First on our journey back to major one-day declines is August 2011. We saw a 6+% decline, sentiment dropped to 4% bullish and stocks began to whipsaw for a few days before a counter-trend rally and a test of the initial low.
S&P 500: 2011
Several days in September through December saw 6+% daily declines. October and November saw a few brief counter-trend rallies, but stocks continued to move lower to finish out the bear market the following year.
S&P 500: 2008
Similar to today, the 1998 decline was a result of global issues and saw a single-day drop of 6% and sentiment fall to the floor. Stocks once again rallied and then tested the low before moving higher into year-end.
S&P 500: 1998
On October 27, 1997 the S&P saw a large decline that sent sentiment to 5% bullish. The next day produced a 5% snap-back rally with stocks continuing higher from there.
S&P 500: 1997
In October 1989 the S&P 600 dropped 6% then rose nearly 3% as it produced a counter-rally only to see stocks some days later fall back to test the first low.
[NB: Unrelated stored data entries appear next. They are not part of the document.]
(** Only a buffer's place matters. *)
Lemma mem_same b b' (s : Shared W) : b_local b' = false -> b_ranged b' = b_ranged b -> b_address b' = b_address b -> b_bytes b' = b_bytes b ->
  mem_at (b :: l) f w s -> mem_at (b' :: l) f w s.
Proof.
  intros E0 E1 E2 E3 ([A B C D G] & R). split; [|exact R].
  assert (E : forall i, blocks i (b' :: l) = blocks i (b :: l)) by (intros i; rewrite !blocks_cons; unfold in_host; rewrite E1, E2, E3; reflexivity).
  inversion C as [|? ? Pb Pl]; subst. constructor; rewrite ?E; try assumption. constructor; [|exact Pl].
  intros X. rewrite E1 in X. destruct (Pb X) as [_ I]. rewrite E2, E3. auto.
Qed.

Lemma allocate_ranged_ok c m slot i k : i = 0 \/ i = 1 -> 0 < rounded_bytes m < 2 ^ 62 -> 0 <= k <= 62 ->
  triple (mem_at (W := W) l f w) (allocate_ranged c m slot i (rounded_bytes m) (2 ^ k))
    (fun r s => let '(status, c', m', _) := r in outcome_of c m slot (good_host m) status c' m' s).
Proof.
  intros Hi Hn Hk. unfold allocate_ranged.
  eapply triple_bind with (mid := fun r s => r = host_of s i /\ mem_at l f w s); [apply triple_get_host; auto|intros r].
  destruct (hr_take r (rounded_bytes m) (2 ^ k)) as [at_ r'] eqn:T.
  set (b0 := {| b_address := at_; b_bytes := rounded_bytes m; b_token := 0; b_fd := -1; b_local := false; b_ranged := true;
                b_memory := no_memory; b_dmem := -1; b_pid := -1 |}).
  eapply triple_bind with (mid := fun _ s => (at_ = 0 /\ mem_at l f w s) \/
    (at_ <> 0 /\ pw_gpu_host_range at_ (rounded_bytes m) = i /\ mem_at (b0 :: l) f w s)).
  { intros s [-> Hs]. destruct (take_to_buffer i (rounded_bytes m) k r' at_ s Hi Hn Hk T Hs) as [T0 T1]. cbn.
    destruct (Z.eq_dec at_ 0) as [Z0|N]; [left; auto|right]. destruct (T1 N b0) as [T2 T3]; auto. }
  intros _. destruct (at_ =? 0) eqn:Ea; to_prop.
  - apply triple_ret. intros s [[_ Hs]|[N _]]; [|contradiction]. apply refused_outcome; [discriminate|exact Hs].
  - eapply triple_conseq with (pre' := fun s => pw_gpu_host_range at_ (rounded_bytes m) = i /\ mem_at (b0 :: l) f w s);
      [|intros s [[N _]|H]; [contradiction|apply H]|intros a s H; exact H].
    apply triple_pure. intros Ei.
    eapply triple_bind with (mid := fun _ => mem_at (b0 :: l) f w); [auto with broker|intros [[mapped shared] dmem]].
    eapply triple_bind with (mid := fun _ => mem_at (b0 :: l) f w); [keeps (mem_at (W := W) (b0 :: l) f w)|intros granted].
    destruct granted; cbn [negb].
    + destruct (host_buffer _ _ _ _ _ _ _ _) as [c' m'] eqn:E. apply host_buffer_allocated in E as (b & Al & B1 & B2 & B3 & B4).
      apply triple_ret. intros s Hs. right. split; [reflexivity|]. exists b. split; [exact Al|]. split; [split; assumption|].
      rewrite <- B3, <- B4 in Ei. split; [intros _; split; [exact B1|rewrite Ei; exact Hi]|].
      apply (mem_same b0 b); [exact B1|exact B2|exact B3|exact B4|exact Hs].
    + eapply triple_bind with (mid := fun _ => mem_at (b0 :: l) f w); [auto with broker|intros kept].
      eapply triple_bind with (mid := fun _ => mem_at l f w).
      { destruct kept; [apply (give_to_ok b0 l f w i); auto|]. apply triple_ret. intros s [M R]. split; [apply (mem_drop b0), M|exact R]. }
      intros _. eapply triple_bind with (mid := fun _ => mem_at l f w); [auto with broker|intros _].
      apply triple_ret. intros s Hs. apply refused_outcome; [discriminate|exact Hs].
Qed.

Lemma allocate_cursor_ok c m slot alignment :
  triple (mem_at (W := W) l f w) (allocate_cursor cf c m slot (rounded_bytes m) alignment)
    (fun r s => let '(status, c', m', _) := r in outcome_of c m slot (good_host m) status c' m' s).
Proof.
  unfold allocate_cursor. cbv zeta.
  eapply triple_bind with (mid := fun r s => mem_at l f w s /\ match r with inr (status, _) => status <> 0 | inl _ => True end).
  { generalize 63%nat. intros attempts. induction attempts as [|attempts IH]; cbn [cursor_loop];
      (eapply triple_bind with (mid := fun _ => mem_at l f w); [auto with broker|intros cursor]);
      (destruct (_ && negb _); [apply triple_ret; intros s Hs; split; [exact Hs|discriminate]|]);
      (eapply triple_bind with (mid := fun _ => mem_at l f w); [auto with broker|intros [rc got]]);
      (destruct (_ && _); [apply triple_ret; auto|]);
      (eapply triple_bind with (mid := fun _ => mem_at l f w); [keeps (mem_at (W := W) l f w)|intros _]).
    - apply triple_ret. intros s Hs. split; [exact Hs|discriminate].
    - eapply triple_bind with (mid := fun _ => mem_at l f w); [auto with broker|intros _; exact IH]. }
  intros [address|[status stage]]; [|apply triple_ret; intros s [Hs N]; apply refused_outcome; assumption].
  eapply triple_conseq with (pre' := mem_at l f w); [|intros s [Hs _]; exact Hs|intros a s H; exact H].
  eapply triple_bind with (mid := fun _ => mem_at l f w); [auto with broker|intros [[mapped shared] dmem]].
  eapply triple_bind with (mid := fun _ => mem_at l f w); [keeps (mem_at (W := W) l f w)|intros granted].
  destruct granted; cbn [negb].
  - eapply triple_bind with (mid := fun _ => mem_at l f w); [auto with broker|intros _].
    destruct (host_buffer _ _ _ _ _ _ _ _) as [c' m'] eqn:E. apply host_buffer_allocated in E as (b & Al & B1 & B2 & B3 & B4).
    apply triple_ret. intros s Hs. right. split; [reflexivity|]. exists b. split; [exact Al|]. split; [split; assumption|].
    split; [intros X; congruence|]. apply mem_unranged; assumption.
  - eapply triple_bind with (mid := fun _ => mem_at l f w); [auto with broker|intros _].
    eapply triple_bind with (mid := fun _ => mem_at l f w); [auto with broker|intros _].
    apply triple_ret. intros s Hs. apply refused_outcome; [discriminate|exact Hs].
Qed.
A multi-month move higher then followed until stocks began to weaken once again at the start of 1990.
S&P 500: 1989
1988 And 1987
This period is one that goes down in the history books. First, we had Black Monday and a 20% drop in equities, followed a big bounce and then another 6+% drop before stocks trading mostly sideways until testing that Black Monday low. Then in January 1988 another large one-day loss was incurred but sentiment held firm that day, north of 20% bullish and stocks put in a brief rally before testing that large day low.
S&P 500: 1988, 1987
Do You See A Theme Here?
Sentiment gets destroyed and moves to 4-5% when the equity index falls by at least 6%, we then have rallied which often failed and the initial low gets tested. Most (but not all!) large-day losses followed this or a similar pattern. Of course there’s not a requirement for price to follow this historical pattern but I believe it’s helpful to understand what price has done in the past in similar situations, which is what the above charts show. Will we see today’s market repeat such a playbook? We’ll see.